Because of its complex file structure, Parquet files are relatively slow to write. The file format is optimized for the WORM paradigm: write-once, read many times.

Comparison of popular file formats in data science.
CSV JSON Parquet
Columnar No No Yes
Compression Yes Yes Yes
Human Readable Yes Yes No
Nestable No Yes Yes
Complex Data Structures No Yes Yes
Named Columns Yes, if in header Based on scan Yes, metadata
Data Types Based on scan Based on scan Yes, metadata

Apache ORC

The Apache ORC (Optimized Row Columnar) open-source file format, like the Parquet file format, was originally associated with the Hadoop Big Data ecosystem. ORC files have a purely columnar storage format unlike the row-group/column chunk hybrid storage in Parquet files.

ORC files are split into individual files that contain a collection of records; with columnar storage within the file. ORC files are organized into stripes, a stripe combines an index, the data in columnar form, and a footer with metadata. Stripes are essential to ORC files; they are treated independently of each other to support parallel data processing.

A stripe is by default 64 MB in size and ORC files can have multiple stripes. This gives you an idea that these file types were designed to store large amounts of data.

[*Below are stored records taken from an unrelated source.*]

(** * request-pure: the request / redirect / decoding pipeline

    A shallow embedding of [src/Request.ts] (class [RequestClient], function
    [getRequestOptions], class [Request]) and of [isRedirect] /
    [extractContentType] from the utilities module, together with the
    properties of the pipeline that the specification states.

    Conventions of the embedding.
    - A JavaScript string is a [string]: its sequence of UTF-8 bytes.
    - A JavaScript number that the pipeline only compares and counts
      (status code, redirect count, size, timeout) is a [Z].
    - [null] / [undefined] are [None] or a dedicated constructor.
    - A thrown exception is the [inl] of a sum; promise settlement and
      calls on the Node request are recorded as a list of effects, in
      program order. *)

From Stdlib Require Import String Ascii List ZArith Bool Lia.
Import ListNotations.
Local Open Scope string_scope.
Local Open Scope Z_scope.

(* ===================================================================== *)
(** ** Platform: the parts of ECMAScript that the source calls           *)
(* ===================================================================== *)

Module JS.

(** Values that [throw] and [reject] carry in this program:
    [new Error(msg)], [new TypeError(msg)], and the value [undefined],
    which the callback of a finished pipeline hands on. *)
Inductive Exn : Type :=
| Error (message : string)
| TypeError (message : string)
| Undefined.

Definition exn_message (e : Exn) : string :=
  match e with Error m => m | TypeError m => m | Undefined => "" end.

(** The double quote, as a string. *)
Definition quote : string := String (ascii_of_nat 34) EmptyString.

Definition code (c : ascii) : Z := Z.of_nat (nat_of_ascii c).

Definition is_upper (c : ascii) : bool := (65 <=? code c) && (code c <=? 90).
Definition is_lower (c : ascii) : bool := (97 <=? code c) && (code c <=? 122).
Definition is_digit (c : ascii) : bool := (48 <=? code c) && (code c <=? 57).

Definition upper_char (c : ascii) : ascii :=
  if is_lower c then ascii_of_nat (nat_of_ascii c - 32) else c.
Definition lower_char (c : ascii) : ascii :=
  if is_upper c then ascii_of_nat (nat_of_ascii c + 32) else c.

Fixpoint map_string (f : ascii -> ascii) (s : string) : string :=
  match s with
  | EmptyString => EmptyString
  | String c r => String (f c) (map_string f r)
  end.
Lemma sockets_made_app out out' :
  sockets_made (out ++ out') = sockets_made out + sockets_made out'.
Proof.
  unfold sockets_made. by rewrite List.filter_app, List.length_app.
Qed.

(** A client without a socket keeps none, and makes none, as long as neither
    the reconnect timer runs nor [connect] is called. *)
Lemma step_no_socket h c c' out :
  h ≠ Timer → h ≠ CallConnect →
  ws c = None →
  step h c = Normal (c', out) →
  ws c' = None ∧ sockets_made out = 0.
Proof.
  intros Htimer Hconnect Hws Hstep.
  destruct h; cbn [step] in Hstep; try done.
  - by injection Hstep as <- <-.
  - destruct (on_message frame c) as [out0|] eqn:E; simpl in Hstep; [|done].
    injection Hstep as <- <-. by apply on_message_quiet in E as [_ ->].
  - assert (on_close code reason c = (c', out)) as Hc by congruence.
    unfold on_close in Hc.
    pose proof (attemptReconnect_budget
      (mkSubscriber None (reconnectAttempts c) (isReconnecting c)
                    (config c) (dataHandler c))) as Hb.
    destruct (attemptReconnect _) as [c'' out'']. simpl in Hb.
    injection Hc as <- <-. by destruct Hb as (_ & _ & ? & ? & _).
  - assert (on_error c = (c', out)) as Hc by congruence.
    unfold on_error in Hc. rewrite Hws in Hc. by injection Hc as <- <-.
  - assert (disconnect c = (c', out)) as Hc by congruence.
    unfold disconnect in Hc. rewrite Hws in Hc. by injection Hc as <- <-.
Qed.

Lemma run_no_socket trace c c' out :
  Timer ∉ trace → CallConnect ∉ trace →
  ws c = None →
  run trace c = Normal (c', out) →
  ws c' = None ∧ sockets_made out = 0.
Proof.
  revert c c' out.
  induction trace as [|h trace IH]; intros c c' out Htimer Hconnect Hws Hrun;
    simpl in Hrun.
  - by injection Hrun as <- <-.
  - apply not_elem_of_cons in Htimer as [Hh1 Htimer].
    apply not_elem_of_cons in Hconnect as [Hh2 Hconnect].
    destruct (step h c) as [[c1 out1]|] eqn:Hstep; simpl in Hrun; [|done].
    destruct (run trace c1) as [[c2 out2]|] eqn:Hrest; simpl in Hrun;
      [|done].
    injection Hrun as <- <-.
    apply step_no_socket in Hstep as [Hws1 Hout1]; [|done..].
    apply IH in Hrest as [Hws2 Hout2]; [|done..].
    by rewrite sockets_made_app, Hout1, Hout2.
Qed.
Fixpoint startsWith (pat s : jsstring) : bool :=
  match pat, s with
  | [], _ => true
  | p :: pat', c :: s' => N.eqb p c && startsWith pat' s'
  | _ :: _, [] => false
  end.

(** [s.includes(pat)] *)
Fixpoint includes (pat s : jsstring) : bool :=
  startsWith pat s ||
  match s with
  | [] => false
  | _ :: s' => includes pat s'
  end.

(** [l.map((x, index) => f index x)] *)
Fixpoint map_index_from {A B : Type} (f : nat -> A -> B) (i : nat) (l : list A)
  : list B :=
  match l with
  | [] => []
  | x :: l' => f i x :: map_index_from f (S i) l'
  end.

Definition map_index {A B : Type} (f : nat -> A -> B) (l : list A) : list B :=
  map_index_from f 0 l.

(** A number is a binary64 float. *)
Definition number := float.

(** Truthiness of a number: every number but +0, -0 and NaN. *)
Definition truthy_num (x : number) : bool :=
  negb (PrimFloat.eqb x 0 || PrimFloat.is_nan x).

(** [x || 0] on an optional number ([undefined] is falsy). *)
Definition or_zero (x : option number) : number :=
  match x with
  | Some v => if truthy_num v then v else 0%float
  | None => 0%float
  end.

(** [s || null] on an optional string ([undefined] and [''] are falsy). *)
Definition or_null (x : option jsstring) : option jsstring :=
  match x with
  | Some s => if truthy_str s then Some s else None
  | None => None
  end.

(** [s || d] on a string. *)
Definition or_default (s d : jsstring) : jsstring :=
  if truthy_str s then s else d.

(** [Number(x)] applied to a value that is a number already. *)
Definition Number (x : number) : number := x.

(** [a === b] on numbers, and "both NaN": the two values cannot be told
    apart by any comparison of the language. *)
Definition same_number (a b : number) : Prop :=
  a = b \/ PrimFloat.eqb a b = true.

(** A [PostgrestError], the [error] of a backend answer. *)
Record PgError := mkPgError {
  message : jsstring;
  code : jsstring
}.

End Js.

Import Js.

(** ** The estimate editor: [EstimateDetailModal.tsx] *)

Module EstimateDetailModal.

The ORC format was optimized for Hive, the data warehouse in the Hadoop ecosystem. For example, Hive and ORC together support ACID transactions on top of Hadoop. You will find that outside of Hadoop, support for ORC files is not as generous as for Parquet files. For example, you can read a multi-file Parquet file with Pandas in a single line of code. To read multi-file ORC files you need to append the results of reading the individual files. The Pandas functions read_orc() and to_orc() to read and write ORC files are not supported on Windows.

Apache Avro

Apache Avro is an open-source, row-based, schema-based, file format. It is often used in conjunction with the streaming platform Apache Kafka, but Avro files are useful for batch processing as well. The storage format in Avro files is mixed in that the schema information is stored in JSON format while the data is stored in binary form. The schema is thus human readable.

Like the Parquet format, Avro files are self-describing, the information to access and to deserialize the records is stored in the file itself. Avro files can be compressed but they do not compress as well as column stores. Heterogeneous data types within a row do not compress as well as homogeneous data within a column. Furthermore, column-oriented storage can choose optimal compression algorithms based on the data type of a column whereas row-oriented storage uses the same compression algorithm across all data types.

Like other row stores, Avro files are great for applications that write more than they read; the exact opposite of column stores.

The Apache Arrow Project

If you work with large data sets, you perform data analytics, you process batch and streaming data, you want to perform in-memory analytics and query processing, then you should pay attention to Apache Arrow. This is an open-source development platform for in-memory analytics that supports many programming environments, including R and Python, the primary languages for data science.

Main contributors to the Python pandas project are also involved with Arrow, so there is a lot of portability between Arrow tables and pandas DataFrames. The pyarrow package is the backend for some of the read and write functions in pandas that handle Big Data formats such as Parquet and ORC.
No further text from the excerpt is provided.